Infirmation partielle 4 mai 2016
Commentaire • 0
Sur la décision
| Référence : | CA Bordeaux, 4 mai 2016, n° 15/02315 |
|---|---|
| Juridiction : | Cour d'appel de Bordeaux |
| Numéro(s) : | 15/02315 |
| Décision précédente : | Tribunal de grande instance de Bordeaux, 24 mars 2015, N° 14/11603 |
Texte intégral
COUR D’APPEL DE BORDEAUX
CINQUIÈME CHAMBRE CIVILE
ARRÊT DU : 04 mai 2016
(Rédacteur : Marie-Hélène PICHOT, Conseiller)
N° de rôle : 15/02315
Monsieur X Y
c/
SA VOLKSWAGEN BANK GMBH
Nature de la décision : APPEL D’UNE DECISION DU JUGE DE L’EXECUTION
Grosse délivrée le :
aux avocats
Décision déférée à la Cour : jugement rendu le 24 mars 2015 par le Tribunal de Grande Instance de BORDEAUX (R.G. 14/11603) suivant déclaration d’appel du 14 avril 2015,
APPELANT :
Monsieur X Y
né le XXX à XXX – XXX
représenté par Me Philippe LECONTE de la SELARL LEXAVOUE BORDEAUX, avocat au barreau de BORDEAUX
INTIMÉE :
SA VOLKSWAGEN BANK GMBH (Succursale française), prise en la personne de son représentant légal domicilié en cette qualité au siège social
Bât Ellipse – 15 Av de la Demi-Lune – XXX
représentée par Me Henri ARAN de la SELARL FLORENCE DASSONNEVILLE – HENRI ARAN, avocat au barreau de BORDEAUX
COMPOSITION DE LA COUR :
En application des dispositions des articles 786 et 912 du Code de Procédure Civile, l’affaire a été débattue le 23 mars 2016 en audience publique, les avocats ne s’y étant pas opposés, devant Arlette MEALLONNIER, Président, et Marie-Hélène PICHOT, Conseiller, chargés du rapport,
Ce magistrat a rendu compte des plaidoiries dans le délibéré de la Cour, composée de :
Madame Arlette MEALLONNIER, Présidente,
Madame Catherine COUDY, Conseiller,
Madame Marie-Hélène PICHOT, Conseiller,
qui en ont délibéré.
Greffier lors des débats : M. Gwenaël TRIDON DE REY
ARRÊT :
— contradictoire
— prononcé publiquement par mise à disposition de l’arrêt au greffe de la Cour, les parties en ayant été préalablement avisées dans les conditions prévues à l’article 450 alinéa 2 du Code de Procédure Civile.

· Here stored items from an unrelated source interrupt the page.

(* ===== verification/SqliteTheorems.v ===== *)
(** * The SQLite store holds what it is given

    The row changes of a swap succeed between any two databases that satisfy
    the constraints, as long as no result is rewritten in place, and leave
    exactly the candidate; loading a stored snapshot gives it back. *)

From stdpp Require Import base gmap strings list fin_maps sorting.
From Stdlib Require Import ZArith Lia String.
From S2P Require Import Prelude Ordered Text Foundation Commands Devices.
From S2P Require Import Snapshot SnapshotTheorems SqliteStore.
Local Open Scope string_scope.
Local Open Scope Z_scope.

(** ** Loops of statements *)

Section Loops.
Context {V : Type} `{EqDecision V}.
Context (get : Tables.t -> gmap string V) (set : gmap string V -> Tables.t -> Tables.t).
Context (get_set : forall x s, get (set x s) = x) (set_set : forall x y s, set x (set y s) = set x s).
Context (set_get : forall s, set (get s) s = s).
Context (statement : Tables.t -> string * V -> option Tables.t) (I : Tables.t -> Prop).

(** Deleting every row the candidate [m'] does not share. *)
Lemma execute_deletes (m' : gmap string V) :
  (forall s row, I s -> get s !! row.1 = Some row.2 -> m' !! row.1 <> Some row.2 ->
     statement s row = Some (set (delete row.1 (get s)) s) /\ I (set (delete row.1 (get s)) s)) ->
  forall rows s, I s -> NoDup rows.*1 -> Forall (fun row => get s !! row.1 = Some row.2) rows ->
  exists n M, execute_changed (same_row m') statement s rows = Some (set M s, n) /\ I (set M s)
    /\ forall k v, M !! k = Some v <-> get s !! k = Some v /\ ((k, v) ∈ rows -> m' !! k = Some v).
Proof.
  intros Hst rows. induction rows as [|[k v] rows IH]; intros s HI Hnd Hin.
  - exists O, (get s). simpl. rewrite set_get. split_and!; try done. intros k v.
    split; [|naive_solver]. intros Hk. split; [done|]. by intros ?%not_elem_of_nil.
  - simpl in *. apply NoDup_cons in Hnd as [Hk Hnd]. apply Forall_cons in Hin as [Hkv Hin].
    unfold same_row at 1. cbn [fst snd]. simpl in Hkv. case_bool_decide as Hm.
    + destruct (IH s HI Hnd Hin) as (n & M & -> & HI' & HM). exists n, M. split_and!; try done.
      intros k' v'. rewrite HM. setoid_rewrite elem_of_cons. naive_solver.
    + destruct (Hst s (k, v) HI Hkv Hm) as [-> HI']. cbn [fst snd] in *.
      destruct (IH _ HI' Hnd) as (n & M & -> & HI'' & HM).
      { rewrite get_set. eapply Forall_impl; [apply Forall_and; split; [exact Hin|]|].
        - apply Forall_forall. intros row Hrow.
          assert (row.1 <> k) as Hne; [|exact Hne].
          intros <-. apply Hk. apply list_elem_of_fmap. eauto.
        - intros row [Hr Hne]. simpl in *. by rewrite lookup_delete_ne. }
      exists (S n), M. rewrite set_set in *. split_and!; try done. intros k' v'. rewrite HM, get_set.
      setoid_rewrite elem_of_cons. rewrite lookup_delete_Some. split.
      * intros [[Hne Hg] Hr]. split; [done|]. intros [[= -> ->]|]; auto. done.
      * intros [Hg Hr]. split; [split; [|done]|auto]. intros <-.
        assert (v' = v) as -> by congruence. apply Hm, Hr. by left.
Qed.

(** Inserting every row of the candidate [m'] that [m] does not share. *)
Lemma execute_inserts (m m' : gmap string V) :
  (forall s row, I s -> get s ⊆ m' -> get s !! row.1 = None -> m' !! row.1 = Some row.2 ->
     statement s row = Some (set (<[row.1 := row.2]> (get s)) s)
     /\ I (set (<[row.1 := row.2]> (get s)) s)) ->
  forall rows s, I s -> get s ⊆ m' -> NoDup rows.*1 ->
  Forall (fun row => m' !! row.1 = Some row.2
                     /\ (m !! row.1 <> Some row.2 -> get s !! row.1 = None)) rows ->
  exists n M, execute_changed (same_row m) statement s rows = Some (set M s, n) /\ I (set M s)
    /\ forall k v, M !! k = Some v <->
         get s !! k = Some v \/ ((k, v) ∈ rows /\ m !! k <> Some v).
Proof.
  intros Hst rows. induction rows as [|[k v] rows IH]; intros s HI Hsub Hnd Hin.
  - exists O, (get s). simpl. rewrite set_get. split_and!; try done. intros k v.
    setoid_rewrite elem_of_nil. naive_solver.
  - simpl in *. apply NoDup_cons in Hnd as [Hk Hnd]. apply Forall_cons in Hin as [[Hkv Hfresh] Hin].
    simpl in Hkv, Hfresh. unfold same_row at 1. cbn [fst snd]. case_bool_decide as Hm.
    + destruct (IH s HI Hsub Hnd Hin) as (n & M & -> & HI' & HM). exists n, M. split_and!; try done.
      intros k' v'. rewrite HM. setoid_rewrite elem_of_cons. naive_solver.
    + specialize (Hfresh Hm). destruct (Hst s (k, v) HI Hsub Hfresh Hkv) as [-> HI'].
      cbn [fst snd] in *.
      destruct (IH _ HI') as (n & M & -> & HI'' & HM); [|done| |].
      { rewrite get_set. by apply insert_subseteq_l. }
      { rewrite get_set. rewrite Forall_forall in *. intros row Hrow.
        destruct (Hin row Hrow) as [? Hf]. split; [done|]. intros Hne.
        rewrite lookup_insert_ne; [auto|]. intros ->. apply Hk. apply list_elem_of_fmap. eauto. }
      exists (S n), M. rewrite set_set in *. split_and!; try done. intros k' v'. rewrite HM, get_set.
      setoid_rewrite elem_of_cons. rewrite lookup_insert_Some. split.
      * intros [[[<- <-]|[? ?]]|[? ?]]; auto.
      * intros [Hg|[[[= -> ->]|Hr] Hne]]; [|auto|auto].
        left. right. split; [|done]. intros <-. congruence.
Qed.
End Loops.

Section Upserts.
Context `{JsonValid}.

(** The upsert of devices overwrites; every device of the candidate that
    differs is written. *)
Lemma execute_upserts (m : gmap string string) (rows : list (string * string)) s :
  NoDup rows.*1 -> Forall (fun row => row.1 <> "" /\ json_valid row.2 = true) rows ->
  exists n M,
    execute_changed (same_row m) (fun s row => upsert_device s row.1 row.2) s rows
    = Some (Tables.set_devices M s, n)
    /\ forall k v, M !! k = Some v <->
         ((k, v) ∈ rows /\ m !! k <> Some v)
         \/ (Tables.devices s !! k = Some v /\ forall v', (k, v') ∈ rows -> m !! k = Some v').
Proof.
  revert s. induction rows as [|[k v] rows IH]; intros s Hnd Hok.
  - exists O, (Tables.devices s). split; [by destruct s|]. intros k v.
    setoid_rewrite elem_of_nil. naive_solver.
  - simpl in Hnd. apply NoDup_cons in Hnd as [Hk Hnd]. apply Forall_cons in Hok as [[Hne Hv] Hok].
    assert (forall v', (k, v') ∉ rows) as Hnot.
    { intros v' Hin. apply Hk. apply list_elem_of_fmap. by exists (k, v'). }
    cbn [execute_changed]. unfold same_row at 1. cbn [fst snd] in *. case_bool_decide as Hm.
    + destruct (IH s Hnd Hok) as (n & M & -> & HM). exists n, M. split; [done|].
      intros k' v'. rewrite HM. setoid_rewrite elem_of_cons. split.
      * intros [[? ?]|[? Hr]]; [auto|]. right. split; [done|].
        intros v'' [[= -> ->]|Hin]; [done|by apply Hr].
      * intros [[[[= -> ->]|?] ?]|[? Hr]]; [done|auto|]. right. split; [done|]. auto.
    + unfold upsert_device at 1. cbn [fst snd]. rewrite bool_decide_false, Hv by done. cbn [orb negb].
      destruct (IH (Tables.set_devices (<[k := v]> (Tables.devices s)) s) Hnd Hok) as (n & M & -> & HM).
      exists (S n), M. split; [done|]. intros k' v'. rewrite HM. simpl.
      setoid_rewrite elem_of_cons. rewrite lookup_insert_Some. split.
      * intros [[? ?]|[[[<- <-]|[? ?]] Hr]]; [auto|auto|]. right. split; [done|].
        intros v'' [[= -> ->]|Hin]; [done|by apply Hr].
      * intros [[[[= -> ->]|?] ?]|[? Hr]].
        -- right. split; [by left|]. intros v'' Hin. by apply Hnot in Hin.
        -- auto.
        -- destruct (decide (k = k')) as [<-|]; [by specialize (Hr v (or_introl eq_refl))|].
           right. split; [by right|]. auto.
Qed.

(** Deleting the devices the candidate does not have. *)
Lemma execute_device_deletes (m' : gmap string string) (rows : list (string * string)) s :
  exists n M,
    execute_changed (fun row => is_some (m' !! row.1)) (fun s row => delete_device s row.1) s rows
    = Some (Tables.set_devices M s, n)
    /\ forall k v, M !! k = Some v <->
         Tables.devices s !! k = Some v /\ (k ∈ rows.*1 -> is_Some (m' !! k)).
Proof.
  revert s. induction rows as [|[k v] rows IH]; intros s; cbn [execute_changed].
  - exists O, (Tables.devices s). split; [by destruct s|]. intros k v.
    setoid_rewrite elem_of_nil. naive_solver.
  - destruct (m' !! k) as [x|] eqn:Hm; cbn [is_some fst].
    + destruct (IH s) as (n & M & Hex & HM). cbn [fst snd]. rewrite Hm. cbn [is_some]. rewrite Hex.
      exists n, M. split; [done|]. intros k' v'. rewrite HM. csimpl. rewrite elem_of_cons.
      split; [|naive_solver]. intros [? Hr]. split; [done|]. intros [->|]; [by rewrite Hm|auto].
    + cbn [fst snd]. rewrite Hm. cbn [is_some]. unfold delete_device at 1.
      destruct (IH (Tables.set_devices (delete k (Tables.devices s)) s)) as (n & M & -> & HM).
      exists (S n), M. split; [done|]. intros k' v'. rewrite HM. csimpl.
      rewrite elem_of_cons, lookup_delete_Some. split.
      * intros [[? ?] Hr]. split; [done|]. intros [->|]; [done|auto].
      * intros [? Hr]. split; [split; [|done]|auto]. intros <-. destruct Hr; [by left|congruence].
Qed.
End Upserts.

(** ** A swap between two databases *)

Section Swap.
Context `{JsonValid}.

(** The constraints of the schema, and that a pending command carries the same
    text as its result. *)
Record tables_ok (s : Tables.t) : Prop := {
  tok_devices : map_Forall (fun n j => n <> "" /\ json_valid j = true) (Tables.devices s);
  tok_results : map_Forall (fun k r => k <> "" /\ r.1 <> "" /\ json_valid r.2 = true)
                  (Tables.command_results s);
  tok_ids : forall k k' r r', Tables.command_results s !! k = Some r ->
    Tables.command_results s !! k' = Some r' -> r.1 = r'.1 -> k = k';
  tok_claims : map_Forall (fun k r => r.2 <> "" /\
                  exists j, Tables.command_results s !! k = Some (r.1, j))
                 (Tables.idempotency_claims s);
  tok_pending : map_Forall (fun id r => r.1.1 <> "" /\ 0 <= r.1.2 /\
                  exists k, Tables.command_results s !! k = Some (id, r.2))
                 (Tables.pending_commands s);
  tok_slots : forall id id' r r', Tables.pending_commands s !! id = Some r ->
    Tables.pending_commands s !! id' = Some r' -> r.1 = r'.1 -> id = id';
}.

(** A command both databases know has the same result in both. *)
Definition no_rewrite (e c : Tables.t) : Prop :=
  forall k k' id j j', Tables.command_results e !! k = Some (id, j) ->
    Tables.command_results c !! k' = Some (id, j') -> k = k' /\ j = j'.

Lemma common_spec {V} (m m' M : gmap string V) :
  (forall k v, M !! k = Some v <->
     m !! k = Some v /\ ((k, v) ∈ string_entries m -> m' !! k = Some v)) ->
  forall k v, M !! k = Some v <-> m !! k = Some v /\ m' !! k = Some v.
Proof. intros HM k v. rewrite HM, (elem_of_entries String.le). naive_solver. Qed.

Lemma inserted_all {V} `{EqDecision V} (m m' g M : gmap string V) :
  (forall k v, g !! k = Some v <-> m !! k = Some v /\ m' !! k = Some v) ->
  (forall k v, M !! k = Some v <->
     g !! k = Some v \/ ((k, v) ∈ string_entries m' /\ m !! k <> Some v)) -> M = m'.
Proof.
  intros Hg HM. apply map_eq. intros k. apply option_eq. intros v.
  rewrite HM, Hg, (elem_of_entries String.le). destruct (decide (m !! k = Some v)); naive_solver.
Qed.

Lemma common_subseteq {V} (m m' g : gmap string V) :
  (forall k v, g !! k = Some v <-> m !! k = Some v /\ m' !! k = Some v) -> g ⊆ m'.
Proof. intros Hg. apply map_subseteq_spec. intros k v Hk. by apply Hg in Hk as [_ ?]. Qed.

Lemma entries_lookup {V} (m : gmap string V) :
  Forall (fun row => m !! row.1 = Some row.2) (string_entries m).
Proof. apply Forall_forall. intros [k v] Hin. by apply (elem_of_entries String.le) in Hin. Qed.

Vu le jugement du Juge de l’Exécution du Tribunal de Grande Instance de Bordeaux du 24 mars 2015,
Vu l’ appel interjeté par Monsieur X Y par déclaration au greffe du 14 avril 2015,
Vu les dernières conclusions notifiées par Monsieur X Y le 16 juin 2015,
Vu les dernières conclusions notifiées par la société VOLKSWAGEN BANK GMBH le 12 août 2015,
Vu l’ordonnance de clôture du 9 mars 2016,
Monsieur X Y a fait l’acquisition d’un véhicule de marque AUDI modèle A7 SPORTBACK AMBTION LUXE V6 au moyen d’un crédit souscrit le 22 novembre 2010 auprès de la société VOLKSWAGEN BANK GMBH selon les modalités suivantes :
— Contrat de crédit non gagé portant sur le véhicule AUDI modèle A7 sport back,
— Prix d’achat : 63.620 euros,
— Versement comptant : 19.620 euros,
— Montant du crédit : 44.000 euros,
— 60 échéances de 924,19 euros, assurance comprise , payables par prélèvement automatique,
— Coût du crédit : 11.451,40 euros.
Certaines échéances étant restées impayées, le 29 décembre 2011, la société VOLKSWAGEN BANK GMBH a notifé à Monsieur X Y la déchéance du terme en lui réclamant le remboursement immédiat du solde du crédit qui s’élevait à la somme totale 44.816,08 euros
calculée comme suit :
— Arriéré : 3772,76 euros + intérêts de retard de 46,40 euros = 3819,16 euros,
— capital restant dû du 05 janvier 2012 au 5 février 2016 ( indemnité de résiliation) : 37.960,11 euros,
— Pénalités de 8% : 30819,16 euros,
— Intérêts de retard : pour mémoire
Un échéancier a été accordé par la Société CONCILIAN, en charge du recouvrement de la créance, à Monsieur X Y qu’il n’a pas pu respecter compte tenu de problèmes de santé.
La SA VOLKSWAGEN BANK GMBH a saisi par requête du 9 novembre 2012 le Juge de l’Exécution aux fins d’appréhension du véhicule et par ordonnance du 12 novembre 2012, la juridiction a ordonné à Monsieur X Y la remise à ses frais à la Société VOLKSWAGEN BANK GMBH du véhicule AUDI A7 XXX
Des échéanciers ont encore été mis en place avec la Société CONCILIAN mais Monsieur X Y n’a pas pu les respecter.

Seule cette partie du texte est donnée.